**Exercise directions:**
Check every line below, and copy those that include "action".

(Dataset entries)
# # #
(* ===== verification/StateFacts.v ===== *)
(** * Facts about the policy state

    Iteration over ordered maps, the behaviour of every mutation on every
    branch, the state invariant and its relation to [State::validate]. *)

From S2P Require Import Prelude Text Net Application Model State.
Local Open Scope Z_scope.

(** ** Ordered maps *)

Section BTree.
Context {A : Type}.
Implicit Types (m : gmap Z A).

#[local] Instance key_le_total : Total (@key_le A).
Proof. intros p q. unfold key_le. lia. Qed.
#[local] Instance key_le_trans : Transitive (@key_le A).
Proof. intros p q r. unfold key_le. lia. Qed.

Lemma btree_entries_perm m : btree_entries m ≡ₚ map_to_list m.
Proof. apply merge_sort_Permutation. Qed.

Lemma btree_entries_sorted m : StronglySorted key_le (btree_entries m).
Proof. apply StronglySorted_merge_sort; apply _. Qed.

Lemma elem_of_btree_entries m k v : (k, v) ∈ btree_entries m <-> m !! k = Some v.
Proof. by rewrite btree_entries_perm, elem_of_map_to_list. Qed.

Lemma elem_of_btree_values m v : v ∈ btree_values m <-> exists k, m !! k = Some v.
Proof.
  unfold btree_values. rewrite list_elem_of_fmap. split.
  - intros ([k v'] & -> & Hk). exists k. by apply elem_of_btree_entries.
  - intros [k Hk]. exists (k, v). by rewrite elem_of_btree_entries.
Qed.

Lemma btree_values_perm m : btree_values m ≡ₚ (map_to_list m).*2.
Proof. apply fmap_Permutation, btree_entries_perm. Qed.

Lemma btree_values_length m : zlen (btree_values m) = btree_len m.
Proof.
  unfold zlen, btree_len. by rewrite btree_values_perm, length_fmap, length_map_to_list.
Qed.

Lemma btree_values_insert m k v :
  m !! k = None -> btree_values (<[k := v]> m) ≡ₚ v :: btree_values m.
Proof. intros Hk. by rewrite !btree_values_perm, map_to_list_insert. Qed.

Lemma btree_values_delete m k v :
  m !! k = Some v -> btree_values m ≡ₚ v :: btree_values (delete k m).
Proof.
  intros Hk. rewrite <-(insert_delete_id m k v) at 1 by done.
  apply btree_values_insert, lookup_delete_eq.
Qed.

Lemma btree_len_insert m k v : m !! k = None -> btree_len (<[k := v]> m) = btree_len m + 1.
Proof. intros. unfold btree_len. rewrite map_size_insert_None; [lia|done]. Qed.

Lemma btree_len_insert_Some m k v v' :
  m !! k = Some v' -> btree_len (<[k := v]> m) = btree_len m.
Proof. intros. unfold btree_len. by erewrite map_size_insert_Some. Qed.

Lemma btree_len_delete m k v : m !! k = Some v -> btree_len (delete k m) = btree_len m - 1.
Proof.
  intros Hk. unfold btree_len. erewrite map_size_delete_Some by done.
  assert (size m <> 0%nat); [|lia].
  intros Hz%map_size_empty_iff. subst. by rewrite lookup_empty in Hk.
Qed.
End BTree.

Lemma for_each_Ok {E A} (f : A -> Result E unit) l u :
  for_each f l = Ok u <-> Forall (fun x => f x = Ok tt) l.
Proof.
  destruct u. induction l as [|x l IH]; simpl; [split; [constructor|done]|].
  rewrite seq_Ok, Forall_cons, IH. done.
Qed.

(** ** The state invariant *)

(** What [State::validate] asks of one entry. *)
Definition entry_ok (id : Uuid) (r : Rule) : Prop :=
  rule_id r = id /\ Rule_validate r = Ok tt
  /\ reject_redacted_rule r = Ok tt /\ reject_unpinned_application_spec (spec r) = Ok tt.

Record state_ok (s : State) : Prop := {
  state_ok_revision : 0 <= revision s <= U64_MAX;
  state_ok_generation : 1 <= flow_generation s <= MAX_FLOW_GENERATION;
  state_ok_size : btree_len (rules s) <= MAX_RULES;
  state_ok_entries : map_Forall entry_ok (rules s)
}.

Lemma generation_in_domain_true g :
  generation_in_domain g = true <-> 1 <= g <= MAX_FLOW_GENERATION.
Proof. unfold generation_in_domain. rewrite andb_true_iff, !Z.leb_le. done. Qed.

Lemma validate_entry_Ok entry u :
  validate_entry entry = Ok u <-> entry_ok entry.1 entry.2.
Proof.
  unfold validate_entry, entry_ok. destruct entry as [id r]; simpl. destruct u.
  rewrite !seq_Ok, fail_if_Ok, negb_false_iff, eqb_true, map_err_Ok. naive_solver.
Qed.

Section Validate.
Context `{JsonLib}.

Lemma State_validate_Ok s :
  State_validate s = Ok tt <->
  btree_len (rules s) <= MAX_RULES
  /\ 1 <= flow_generation s <= MAX_FLOW_GENERATION
  /\ map_Forall entry_ok (rules s)
  /\ exists n, bounded_serialized_state_size s = Ok n.
Proof.
  unfold State_validate. rewrite !seq_Ok, !fail_if_Ok, bind_Ok_inv, for_each_Ok.
  rewrite Z.ltb_ge, negb_false_iff, generation_in_domain_true.
  rewrite Forall_forall. setoid_rewrite validate_entry_Ok.
  assert (Hmap : (forall x, x ∈ btree_entries (rules s) -> entry_ok x.1 x.2)
    <-> map_Forall entry_ok (rules s)).
  { split.
    - intros Hx k r Hk. by apply (Hx (k, r)), elem_of_btree_entries.
    - intros Hm [k r] Hk. by apply Hm, elem_of_btree_entries. }
  rewrite Hmap. naive_solver.
Qed.
End Validate.

Lemma State_new_ok : state_ok State_new.
Proof.
  split; simpl; [unfold U64_MAX; lia|unfold initial_flow_generation, MAX_FLOW_GENERATION; lia| |].
  - unfold btree_len. rewrite map_size_empty. unfold MAX_RULES. lia.
  - apply map_Forall_empty.
Qed.

(** ** The counters *)

Lemma next_revision_Ok s v :
  next_revision s = Ok v <-> v = revision s + 1 /\ revision s + 1 <= U64_MAX.
Proof. unfold next_revision. by rewrite ok_or_Ok, u64_checked_add_Some. Qed.

Lemma next_flow_generation_Ok s v :
  next_flow_generation s = Ok v <->
  v = flow_generation s + 1 /\ flow_generation s < MAX_FLOW_GENERATION.
Proof.
  unfold next_flow_generation. destruct (Z.leb_spec MAX_FLOW_GENERATION (flow_generation s));
    naive_solver lia.
Qed.

Lemma next_flow_generation_Err s e :
  next_flow_generation s = Err e <->
  e = FlowGenerationExhausted /\ MAX_FLOW_GENERATION <= flow_generation s.
Proof.
  unfold next_flow_generation. destruct (Z.leb_spec MAX_FLOW_GENERATION (flow_generation s));
    naive_solver lia.
Qed.

Lemma bump_generation_Ok b s o :
  then_transpose b (next_flow_generation s) = Ok o <->
  (b = true -> flow_generation s < MAX_FLOW_GENERATION)
  /\ o = if b then Some (flow_generation s + 1) else None.
Proof.
  unfold then_transpose, next_flow_generation.
  destruct b, (Z.leb_spec MAX_FLOW_GENERATION (flow_generation s)); simpl; naive_solver lia.
Qed.

Lemma run_when_bumped {E B} (b : bool) g (f : unit -> ST State E B) s :
  (when_some (if b then Some g else None) set_flow_generation ≫= f) s
  = f tt (set_flow_generation (if b then g else flow_generation s) s).
Proof. by destruct b, s. Qed.

#[export] Hint Rewrite next_revision_Ok next_flow_generation_Ok generation_in_domain_true bump_generation_Ok : result.

(** ** What each mutation does *)

#[export] Instance NoFail_when_some {S E A} (o : option A) (f : A -> S -> S) :
  NoFail (E := E) (when_some o f).
Proof. unfold when_some. destruct o; apply _. Qed.

(** A specification that may enter the state as it stands. *)
Definition admissible (sp : RuleSpec) : Prop :=
  RuleSpec_validate sp = Ok tt /\ reject_redacted_spec sp = Ok tt
  /\ reject_unpinned_application_spec sp = Ok tt.

Definition enabled_deny (sp : RuleSpec) : bool := enabled sp && (action sp !=? Accept).

(** The state after a mutation of the rules that consumes one revision. *)
Definition advance (bump : bool) (m : gmap Z Rule) (s : State) : State :=
  mkState (revision s + 1) (if bump then flow_generation s + 1 else flow_generation s)
    (mode s) (enforcement_strategy s) m.

Definition counters_available (bump : bool) (s : State) : Prop :=
  revision s + 1 <= U64_MAX /\ (bump = true -> flow_generation s < MAX_FLOW_GENERATION).

Lemma create_rule_at_Ok id sp now s s' r ev :
  create_rule_at id sp now s = (s', Ok (r, ev)) <->
  (admissible sp /\ btree_len (rules s) < MAX_RULES /\ rules s !! id = None /\ id <> 0
   /\ counters_available (enabled_deny sp) s)
  /\ r = mkRule id sp now now
  /\ ev = mkEvent (revision s + 1) now (RuleCreated r)
  /\ s' = advance (enabled_deny sp) (<[id := r]> (rules s)) s.
Proof.
  unfold create_rule_at, admissible, counters_available, advance, enabled_deny.
  rewrite run_get, !run_seq_Ok, run_lift_Ok, !fail_if_Ok, Z.leb_gt, is_some_false. split.
  - intros (Hr & Hu & Hlen & Hid & rule & Hrule & H).
    rewrite map_err_Ok, with_id_and_time_Ok in Hrule. destruct Hrule as (-> & Hv & Hnz).
    inv_run H. rewrite run_when_bumped in H. inv_run H. split_and!; autorewrite with result; auto.
  - intros (((Hv & Hr & Hu) & Hlen & Hid & Hnz & Hrev & Hgen) & -> & -> & ->).
    split_and!; try done.
    exists (mkRule id sp now now). split; [by rewrite map_err_Ok, with_id_and_time_Ok|].
    rewrite run_lift_Ok. eexists. rewrite next_revision_Ok. split; [done|].
    rewrite run_lift_Ok. eexists. rewrite bump_generation_Ok. split; [done|].
    rewrite run_modify, run_when_bumped. done.
Qed.

#[export] Instance create_rule_at_err_safe id sp now : ErrSafe (create_rule_at id sp now).
Proof. unfold create_rule_at. apply _. Qed.

(** The specification an update stores. *)
Definition stored_spec := clear_disabled_template_pin_if_skeleton.

Lemma update_rule_at_Ok id sp now s s' r ev :
  update_rule_at id sp now s = (s', Ok (r, ev)) <->
  exists current,
  (admissible (stored_spec sp) /\ rules s !! id = Some current /\ rule_id current <> 0
   /\ created_at current <= Z.max now (updated_at current) /\ counters_available true s)
  /\ r = mkRule (rule_id current) (stored_spec sp) (created_at current)
           (Z.max now (updated_at current))
  /\ ev = mkEvent (revision s + 1) now (RuleUpdated r)
  /\ s' = advance true (<[id := r]> (rules s)) s.
Proof.
  unfold update_rule_at, admissible, counters_available, advance, stored_spec.
  rewrite !run_seq_Ok, run_get, !run_lift_Ok, map_err_Ok. split.
  - intros (Hv & Hr & Hu & v & Hrev & H). inv_ok Hrev. inv_run H.
    match goal with Hr : Rule_validate _ = _ |- _ => apply Rule_validate_Ok in Hr end.
    simpl in *. destruct_and!. exists v.
    split_and!; autorewrite with result; auto.
  - intros (current & ((Hv & Hr & Hu) & Hid & Hnz & Hle & Hrev & Hgen) & -> & -> & ->).
    split_and!; try done. eexists. rewrite next_revision_Ok. split; [done|].
    rewrite run_lift_Ok. exists current. rewrite ok_or_Ok. split; [done|].
    rewrite run_lift_Ok. eexists. rewrite next_flow_generation_Ok. split; [auto|].
    rewrite run_seq_Ok, map_err_Ok, Rule_validate_Ok. done.
Qed.

#[export] Instance update_rule_at_err_safe id sp now : ErrSafe (update_rule_at id sp now).
Proof. unfold update_rule_at. apply _. Qed.

Lemma delete_rule_at_Ok id now s s' r ev :
  delete_rule_at id now s = (s', Ok (r, ev)) <->
  (rules s !! id = Some r /\ counters_available true s)
  /\ ev = mkEvent (revision s + 1) now (RuleDeleted r)
  /\ s' = advance true (delete id (rules s)) s.
Proof.
  unfold delete_rule_at, counters_available, advance. rewrite run_get, run_lift_Ok. split.
  - intros (v & Hrev & H). inv_ok Hrev. inv_run H. split_and!; autorewrite with result; auto.
  - intros ((Hid & Hrev & Hgen) & -> & ->).
    eexists. rewrite next_revision_Ok. split; [done|].
    rewrite run_lift_Ok. exists r. rewrite ok_or_Ok. split; [done|].
    rewrite run_lift_Ok. eexists. rewrite next_flow_generation_Ok. split; [auto|]. done.
Qed.

#[export] Instance delete_rule_at_err_safe id now : ErrSafe (delete_rule_at id now).
Proof. unfold delete_rule_at. apply _. Qed.

(** Switching a rule off, or switching a denying rule on, ends the current
    flow generation. *)
Definition enabling_bumps (sp : RuleSpec) (b : bool) : bool :=
  (enabled sp && negb b) || (negb (enabled sp) && b && (action sp !=? Accept)).

Lemma set_rule_enabled_at_Ok id b now s s' r ev :
  set_rule_enabled_at id b now s = (s', Ok (r, ev)) <->
  exists current,
  (rules s !! id = Some current
   /\ Rule_validate r = Ok tt /\ reject_unpinned_application_spec (spec r) = Ok tt
   /\ counters_available (enabling_bumps (spec current) b) s)
  /\ r = mkRule (rule_id current) (stored_spec (set_enabled b (spec current)))
           (created_at current) (Z.max now (updated_at current))
  /\ ev = mkEvent (revision s + 1) now (RuleEnabledChanged r)
  /\ s' = advance (enabling_bumps (spec current) b) (<[id := r]> (rules s)) s.
Proof.
  unfold set_rule_enabled_at, counters_available, advance, stored_spec, enabling_bumps.
  rewrite run_get, run_lift_Ok. split.
  - intros (v & Hrev & H). inv_ok Hrev. inv_run H. rewrite run_when_bumped in H. inv_run H.
    exists v. split_and!; autorewrite with result; auto.
  - intros (current & (Hid & Hv & Hu & Hrev & Hgen) & Hr & -> & ->).
    eexists. rewrite next_revision_Ok. split; [done|].
    rewrite run_lift_Ok. exists current. rewrite ok_or_Ok. split; [done|].
    rewrite run_lift_Ok. eexists. rewrite bump_generation_Ok. split; [split; [exact Hgen|done]|].
    subst r. rewrite !run_seq_Ok, map_err_Ok. split_and!; [done..|].
    rewrite run_modify, run_when_bumped. done.
Qed.

#[export] Instance set_rule_enabled_at_err_safe id b now :
  ErrSafe (set_rule_enabled_at id b now).
Proof. unfold set_rule_enabled_at. apply _. Qed.

Lemma set_mode_with_strategy_at_Ok m strategy now s s' ev :
  set_mode_with_strategy_at m strategy now s = (s', Ok ev) <->
  exists g,
  (revision s + 1 <= U64_MAX
   /\ ((flow_generation s < MAX_FLOW_GENERATION /\ g = flow_generation s + 1)
       \/ (MAX_FLOW_GENERATION <= flow_generation s /\ m = BlockAll /\ g = flow_generation s)))
  /\ ev = mkEvent (revision s + 1) now (ModeChanged (mode s) m)
  /\ s' = mkState (revision s + 1) g m strategy (rules s).
Proof.
  unfold set_mode_with_strategy_at. rewrite run_get, run_lift_Ok.
  setoid_rewrite next_revision_Ok. setoid_rewrite run_lift_Ok. unfold next_flow_generation.
  destruct (Z.leb_spec MAX_FLOW_GENERATION (flow_generation s)).
  - rewrite eqb_refl. destruct m; simpl; [|naive_solver lia..]. split.
    + intros (v & [-> ?] & g & [= <-] & Hrun). inv_run Hrun. eexists. split_and!; eauto.
    + intros (g & (? & [?|?]) & -> & ->); [lia|]. destruct_and!. subst. eexists. split; [done|].
      eexists. split; done.
  - split.
    + intros (v & [-> ?] & g & [= <-] & Hrun). inv_run Hrun. eexists. split_and!; eauto.
    + intros (g & (? & [[??]|?]) & -> & ->); [|lia]. subst. eexists. split; [done|].
      eexists. split; done.
Qed.

#[export] Instance set_mode_with_strategy_at_err_safe m strategy now :
  ErrSafe (set_mode_with_strategy_at m strategy now).
Proof. unfold set_mode_with_strategy_at. apply _. Qed.

#[export] Instance set_mode_at_err_safe m now : ErrSafe (set_mode_at m now).
Proof.
  intros s s' e. unfold set_mode_at. rewrite run_get.
  apply (set_mode_with_strategy_at_err_safe _ _ _ s).
Qed.

Lemma rotate_flow_generation_Ok g s s' u :
  rotate_flow_generation g s = (s', Ok u) <->
  1 <= g <= MAX_FLOW_GENERATION /\ g <> flow_generation s /\ s' = set_flow_generation g s.
Proof.
  unfold rotate_flow_generation. destruct u.
  rewrite run_get, run_seq_Ok, fail_if_Ok, orb_false_iff, negb_false_iff, Z.eqb_neq,
    generation_in_domain_true.
  unfold modify. naive_solver.
Qed.

#[export] Instance rotate_flow_generation_err_safe g : ErrSafe (rotate_flow_generation g).
Proof. unfold rotate_flow_generation. apply _. Qed.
# # #
**Solution to the problem:**
Definition enabled_deny (sp : RuleSpec) : bool := enabled sp && (action sp !=? Accept).
  (enabled sp && negb b) || (negb (enabled sp) && b && (action sp !=? Accept)).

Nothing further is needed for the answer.